When asked about the lack of significant difference between the number of post-release bugs/day and the number of crashes/day of TR and RR releases, the QA engineers explained that on the one hand TR releases took a much longer time and hence accumulated more bugs, while on the other hand there was a lower chance of integration issues, since changes were integrated directly into the main trunk of the version control system. RR releases, although they accumulate less bugs due to the shorter release cycle, experience a lot more integration “by having lots of projects branches, each of which runs the same tests as the integration branches. We have about 30 of these project branches active at any one time. That means as a company we can have 30 or more experiments safely running in parallel....I’m guessing that most of the bugs end up being integration issues [of these branches into the main trunk] otherwise the project branch wouldn’t have merged back in with mainstream devel.”.

To deal with those integration issues “For community contributors and developers without access to a project branch, we also introduced the Try Server. The Try Server allows a contributor to submit a speculative patch and have it run the same battery of builds and tests that a normal check-in to an integration branch would trigger. If the results look good, the patch can then be safely landed onto the integration branch. If there are problems, the contributor gets feedback and can try again, all without inconveniencing other developers. The Try Server is generally used for less-invasive patches, or when developers want to target just a single platform or configuration.”
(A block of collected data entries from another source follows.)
Lemma starved_run (txs : list Tx) (s : State) :
  starved s ->
  trace (run s txs) = trace s /\ isGrabbed (run s txs) = isGrabbed s /\
  count (run s txs) = count s /\ totalAmount (run s txs) = totalAmount s /\
  isEqual (run s txs) = isEqual s.
Proof.
  intros Hs.
  apply (run_invariant
           (fun s1 => trace s1 = trace s /\ isGrabbed s1 = isGrabbed s /\
                      count s1 = count s /\ totalAmount s1 = totalAmount s /\
                      isEqual s1 = isEqual s));
    [|now repeat split].
  intros s1 tx (H1 & H2 & H3 & H4 & H5).
  assert (Hs1 : starved s1) by (unfold starved in *; rewrite H3, H4, H5; exact Hs).
  destruct (starved_exec s1 tx Hs1) as (H1' & H2' & H3' & H4' & H5').
  repeat split; congruence.
Qed.

Lemma wf_exec (s : State) (tx : Tx) : wf s -> wf (exec s tx).
Proof.
  intros (HT & HN & HB).
  destruct (exec_cases s tx) as [-> | [(w & _ & Hw & ->) | (e & p & _ & H)]].
  - now repeat split.
  - unfold wf. simpl. lia.
  - destruct (grab_payout _ _ _ _ H) as (Hp & _).
    destruct (grab_fields _ _ _ _ H) as (Ft & Fc & _ & _ & Fb & _).
    pose proof (grab_done _ _ _ _ H) as (Hg & _).
    apply guard_None in Hg. unfold wf. rewrite Ft, Fc, Fb. lia.
Qed.

Lemma funded_step (e : Env) (s : State) (p : Z) (s' : State) :
  grabRedPacket e s = Done p s' -> funded s -> funded s'.
Proof.
  intros H [Hm|Hle].
  - left. destruct (grab_fields _ _ _ _ H) as (_ & _ & -> & _). exact Hm.
  - destruct (grab_payout _ _ _ _ H) as (Hp & Hp1 & _ & _ & Hr).
    destruct (grab_fields _ _ _ _ H) as (Ft & Fc & Fm & _).
    pose proof (grab_done _ _ _ _ H) as (Hg & _).
    apply guard_None in Hg. destruct Hg as (Hc & Ht & _).
    destruct (isEqual s) eqn:Hm; [left; congruence|]. right. rewrite Ft, Fc.
    destruct (Z.eq_dec (count s) 1) as [E|E]; [rewrite (Hp1 E); lia|].
    destruct (Hr ltac:(lia) eq_refl) as (_ & _ & _ & Hb). cbv zeta in Hb.
    pose proof (avg_pos (totalAmount s) (count s) ltac:(lia) Hle).
    pose proof (Z.mul_div_le (totalAmount s) (count s) ltac:(lia)).
    nia.
Qed.

(** Distinct callers that accept their payout take the shares one by one. *)
Lemma claims_succeed (envs : list Env) (s : State) :
  wf s -> funded s ->
  (0 < count s -> 0 < totalAmount s) ->
  count s = Z.of_nat (length envs) ->
  NoDup (map msg_sender envs) ->
  Forall (fun e => accepts e (msg_sender e) /\ grabbed s (msg_sender e) = 0) envs ->
  count (run s (map Claim envs)) = 0.
Proof.
  revert s. induction envs as [|e envs IH]; intros s Hwf Hf Hpos Hc Hnd Hall.
  - simpl in *. lia.
  - simpl in Hc, Hnd. apply NoDup_cons in Hnd. destruct Hnd as [Hnotin Hnd].
    apply Forall_cons in Hall. destruct Hall as [[Hacc Hg] Hall].
    assert (Hguard : guard s (msg_sender e) = None) by (apply guard_None; lia).
    destruct (grab_succeeds e s Hwf Hguard Hacc) as (p & s' & H).
    { destruct Hf as [Hm|Hle]; [right; now left|right; now right]. }
    assert (Hex : exec s (Claim e) = s') by (simpl; unfold call; now rewrite H).
    change (run s (map Claim (e :: envs))) with (run (exec s (Claim e)) (map Claim envs)).
    rewrite Hex.
    destruct (grab_payout _ _ _ _ H) as (_ & _ & Hlt & _).
    destruct (grab_fields _ _ _ _ H) as (Ft & Fc & _ & _ & _ & _ & Fg).
    apply IH.
    + rewrite <- Hex. now apply wf_exec.
    + eapply funded_step; eassumption.
    + rewrite Ft, Fc. intros. assert (2 <= count s) by lia. specialize (Hlt H1). lia.
    + rewrite Fc. lia.
    + exact Hnd.
    + rewrite Forall_forall in Hall |- *. intros e1 Hin.
      destruct (Hall e1 Hin) as [Ha Hg1]. split; [exact Ha|].
      rewrite Fg. destruct (msg_sender e =? msg_sender e1) eqn:E; to_Z; [|exact Hg1].
      exfalso. apply Hnotin. rewrite E. apply list_elem_of_fmap. now exists e1.
Qed.

Lemma guard_kinds (s : State) (a : address) (err : Error) :
  guard s a = Some err ->
  err = PoolExhausted \/ err = PoolEmpty \/ err = AlreadyClaimed.
Proof.
  unfold guard.
  destruct (count s >? 0); simpl; [|intros [= <-]; auto].
  destruct (totalAmount s >? 0); simpl; [|intros [= <-]; auto].
  destruct (grabbed s a =? 0); simpl; [discriminate|intros [= <-]; auto].
Qed.

(** No call fails with the error of the constructor. *)
Lemma call_not_InvalidConfig (e : Env) (s : State) :
  snd (call e s) <> Failure InvalidConfig.
Proof.
  unfold call. destruct (grabRedPacket e s) as [p s'|err sf] eqn:H; simpl;
    [discriminate|].
  intros [= ->]. apply grab_fail in H.
  unfold InvalidConfig, DivisionByZero, Overflow in H.
  destruct H as [[Hg _]|[_ [Hk | [Hk | Hk]]]]; try discriminate Hk.
  apply guard_kinds in Hg. unfold PoolExhausted, PoolEmpty, AlreadyClaimed in Hg.
  destruct Hg as [Hk | [Hk | Hk]]; discriminate Hk.
Qed.

(** The callbacks made during a payout never meet an empty pool. *)
Lemma probes_not_PoolEmpty (s : State) (a : address) (l : list Effect) :
  guard s a = None ->
  Forall (probe (set_isGrabbed a 1 s)) l ->
  forall caller, ~ In (Reentered caller (Failure PoolEmpty)) l.
Proof.
  intros Hg Hl caller Hin. apply guard_None in Hg. destruct Hg as (_ & Ht & _).
  rewrite Forall_forall in Hl. apply list_elem_of_In in Hin.
  destruct (Hl _ Hin) as [c Heq]. injection Heq as _ Herr.
  destruct (guard (set_isGrabbed a 1 s) c) as [err|] eqn:Hgc; [|discriminate Herr].
  subst err. apply guard_PoolEmpty in Hgc. simpl in Hgc. lia.
Qed.

Lemma nested_not_PoolEmpty (txs : list Tx) (s : State) :
  (forall caller, ~ In (Reentered caller (Failure PoolEmpty)) (trace s)) ->
  forall caller, ~ In (Reentered caller (Failure PoolEmpty)) (trace (run s txs)).
Proof.
  apply (run_invariant
           (fun s1 => forall caller,
                        ~ In (Reentered caller (Failure PoolEmpty)) (trace s1))).
  intros s1 tx Hs1.
  destruct (exec_cases s1 tx) as [-> | [(w & _ & _ & ->) | (e & p & _ & H)]];
    [exact Hs1|exact Hs1|].
  pose proof (grab_done _ _ _ _ H) as (Hg & _ & _ & _ & _ & _ & l & Hl & ->).
  intros caller Hin. simpl in Hin.
  apply in_app_or in Hin. destruct Hin as [Hin|Hin]; [now apply (Hs1 caller)|].
  destruct Hin as [Hin|[Hin|Hin]]; try discriminate Hin.
  apply in_app_or in Hin. destruct Hin as [Hin|Hin].
  - now apply (probes_not_PoolEmpty s1 (msg_sender e) l Hg Hl caller).
  - destruct Hin as [Hin|[Hin|[Hin|[]]]]; discriminate Hin.
Qed.

(** ** Claims *)

(** C1 (the code at the failing input). A Random pool created with 2 shares
    and 1 wei has [avg = 0], hence [range = max - min = 0]; a claim passes
    the guards, marks its caller and then evaluates [rand % range]: it
    panics with a division by zero instead of paying [min], and the
    transaction is rolled back. *)
Theorem C1_range_zero_panics (d : Z) (e : Env) :
  exists s0,
    constructor d 1 2 false = inr s0 /\
    (let avg := totalAmount s0 / count s0 in avg * 2 - avg / 100 = 0) /\
    grabRedPacket e s0 =
      Fail DivisionByZero
           (record (SStore_isGrabbed (msg_sender e) 1)
                   (set_isGrabbed (msg_sender e) 1 s0)) /\
    call e s0 = (s0, Failure DivisionByZero).
Proof.
  eexists. split; [reflexivity|]. split; [reflexivity|].
  assert (H : forall s, s = mkState d 1 2 false ∅ 1 [] ->
            grabRedPacket e s =
            Fail DivisionByZero
                 (record (SStore_isGrabbed (msg_sender e) 1)
                         (set_isGrabbed (msg_sender e) 1 s))).
  { intros s ->. apply grab_range_zero; simpl; try reflexivity; lia. }
  split; [now apply H|]. unfold call. now rewrite (H _ eq_refl).
Qed.

(** C2 (the code at the failing input). From a Random pool created with 2
    shares and 1 wei no claim ever succeeds: whatever transactions are run,
    nothing is paid out, both shares and the wei remain, and the next claim
    by any caller fails. *)
Theorem C2_random_pool_stuck (d : Z) (txs : list Tx) (e : Env) :
  exists s0,
    constructor d 1 2 false = inr s0 /\
    payouts (trace (run s0 txs)) = [] /\
    count (run s0 txs) = 2 /\
    totalAmount (run s0 txs) = 1 /\
    snd (call e (run s0 txs)) = Failure DivisionByZero.
Proof.
  eexists. split; [reflexivity|].
  assert (Hs : starved (mkState d 1 2 false ∅ 1 [])).
  { unfold starved; simpl. repeat split; lia. }
  destruct (starved_run txs _ Hs) as (Htr & Hgr & Hc & Ht & Hm).
  simpl in Htr, Hgr, Hc, Ht, Hm.
  split; [now rewrite Htr|]. split; [exact Hc|]. split; [exact Ht|].
  unfold call.
  rewrite (grab_range_zero e _); [reflexivity| |exact Hm|lia|lia].
  apply guard_None. unfold grabbed. rewrite Hgr, lookup_empty. simpl. lia.
Qed.

(** C3. In every successful claim the write marking the caller as claimed
    comes before the value transfer in the trace; every call the payee makes
    back into [grabRedPacket] under its own identity during the transfer is
    rejected with "Already grabbed", and so would be a call with ample gas
    made at the state the transfer runs in; no identity is ever paid twice. *)
Theorem C3_mark_before_transfer
    (d v n : Z) (eq : bool) (s0 : State) (txs : list Tx)
    (e : Env) (p : Z) (s' : State) :
  constructor d v n eq = inr s0 ->
  grabRedPacket e (run s0 txs) = Done p s' ->
  let s := run s0 txs in
  let a := msg_sender e in
  (exists l,
     trace s' =
       trace s ++ [SStore_isGrabbed a 1; Send a p] ++ l ++
         [SStore_totalAmount (totalAmount s - p); SStore_count (count s - 1);
          Grabbed a p] /\
     payouts l = [] /\
     forall r, In (Reentered a r) l -> r = Failure AlreadyClaimed) /\
  (forall l0 : list Effect,
     let mid := extend l0 (set_balance (balance s - p) (set_isGrabbed a 1 s)) in
     grabbed mid a = 1 /\ grabRedPacket e mid = Fail AlreadyClaimed mid) /\
  sent_to a (trace s) = [] /\
  sent_to a (trace s') = [p] /\
  forall b, (length (sent_to b (trace s')) <= 1)%nat.
Proof.
  intros Hc H s a.
  pose proof (grab_done _ _ _ _ H) as (Hg & _ & _ & _ & _ & _ & l & Hl & Hs').
  fold s a in Hg, Hl, Hs'.
  pose proof (ledger_run _ _ _ _ _ txs Hc) as (_ & _ & _ & _ & _ & L6 & L7).
  fold s in L6, L7.
  assert (L' : ledger n v s').
  { replace s' with (exec s (Claim e)).
    - apply ledger_step, ledger_run with (d := d) (eq := eq), Hc.
    - simpl. unfold call. fold s in H. now rewrite H. }
  destruct L' as (_ & _ & _ & _ & _ & L6' & L7').
  pose proof Hg as Hg'. apply guard_None in Hg'. destruct Hg' as (_ & _ & Hg0).
  assert (Hnone : sent_to a (trace s) = []).
  { apply length_zero_iff_nil. rewrite <- L6, L7, Hg0. reflexivity. }
  split; [|split; [|split; [|split]]].
  - exists l. split; [rewrite Hs'; reflexivity|]. split.
    + apply (probes_silent _ _ Hl).
    + intros r. apply (probe_self s a l r Hg Hl).
  - intros l0 mid. split.
    + unfold mid, grabbed. simpl. now rewrite lookup_insert_eq.
    + apply grab_rejected.
      change (guard mid (msg_sender e)) with (guard (set_isGrabbed a 1 s) a).
      apply guard_marked, Hg.
  - exact Hnone.
  - destruct (grab_trace _ _ _ _ H) as (_ & Ts). destruct (Ts a) as [Hsa _].
    fold s a in Hsa. rewrite Hsa, Hnone. fold a. now rewrite Z.eqb_refl.
  - intros b. rewrite <- L6', L7'. destruct (grabbed s' b =? 0); lia.
Qed.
The median uptime is significantly lower for rapid release versions. Figure 7 shows the distribution of the median uptime across TR and RR versions, respectively. We can observe that the median uptime is lower for RR versions. Indeed, if we look at the uptime in more detail (Fig. 6, right axis), we can see that for both TR and RR versions, the median uptime for a version remains constant at 660 and 360 seconds, respectively. Theoretically, TR version 3.6.19 was the best release, since the program ran a median time of 1,100 seconds before a crash would occur, and this release also has one of the lowest numbers of crash reports. As one would expect from the plots, the Wilcoxon rank sum test to decide if the observed difference is statistically significant or not, is able to reject \(H^{1}_{03}\) ( pv a l u e of 6.11e −06).

Fig. 7
figure 7

Boxplot of the median uptime

In general, we can conclude that although the median number of daily crash counts and the number of post-release bugs are comparable for RR versions and TR versions, the median uptime of RR versions is lower. In other words, although rapid releases do not seem to impact software quality directly, end users do get crashes earlier during execution \(\left (H^{1}_{03}\right )\), i.e., the bugs of RR versions seem to be more annoying for users than the bugs of TR versions.

Feedback QA Engineers

One QA engineer noted that the large decrease in median uptime that happened around the release time of Firefox 4, was likely due to some systematic changes in that release, which were unrelated to rapid release and just happened to coincide with it. He said “we had several big projects after Firefox 4, including reducing memory usage (memshrink), improving perceived performance (snappy), and focusing on crash stability (crashkill). I don’t know whether any of those can be directly related to rapid release, or just happened to coincide with it...Firefox 4 was a crisis time for Firefox and Mozilla, since it took so long to complete and was a painful engineering effort. We decided to make our development more agile by switching to rapid release at the same time as we were making a bunch of other changes such as the projects above, and starting Firefox OS development.” The other engineer suspected our findings to be related to the integration issues mentioned earlier. Hence, our findings for median uptime seem to be partly due to rapid releases, and partly due to other factors.

figure e

4.2 RQ2: Is there a Correlation Between the Release Cycle Model and the Fixing of Pre- and Post-Release Bugs?

4.2.1 Motivation

For RQ1, we found, amongst other things, that when one controls for the time in between releases, there is no significant difference between the number of post-release bugs reported per day of traditional release and rapid release versions. However, since a shorter release cycle time allows less time for testing, we might expect that the developers now have less time to fix the same stream of bugs. Similarly, since the next release follows hot on the heels of the current release, bugs reported by end users for the current release might not be fixed immediately. Hence, in this question, we investigate the proportion of pre- and post-release bugs fixed and the speed with which post-release bugs are fixed in the rapid release model compared to the traditional release model. Fixing speed is only analyzed for post-release bugs, because, unlike pre-release bugs, post-release bugs impact regular users of Firefox.

4.2.2 Approach

For each official (i.e., major or minor) version, we compute the following metrics:

  • Fixed Bugs: the number of pre-release and post-release bugs that are closed with the status field set to FIXED (higher numbers are better).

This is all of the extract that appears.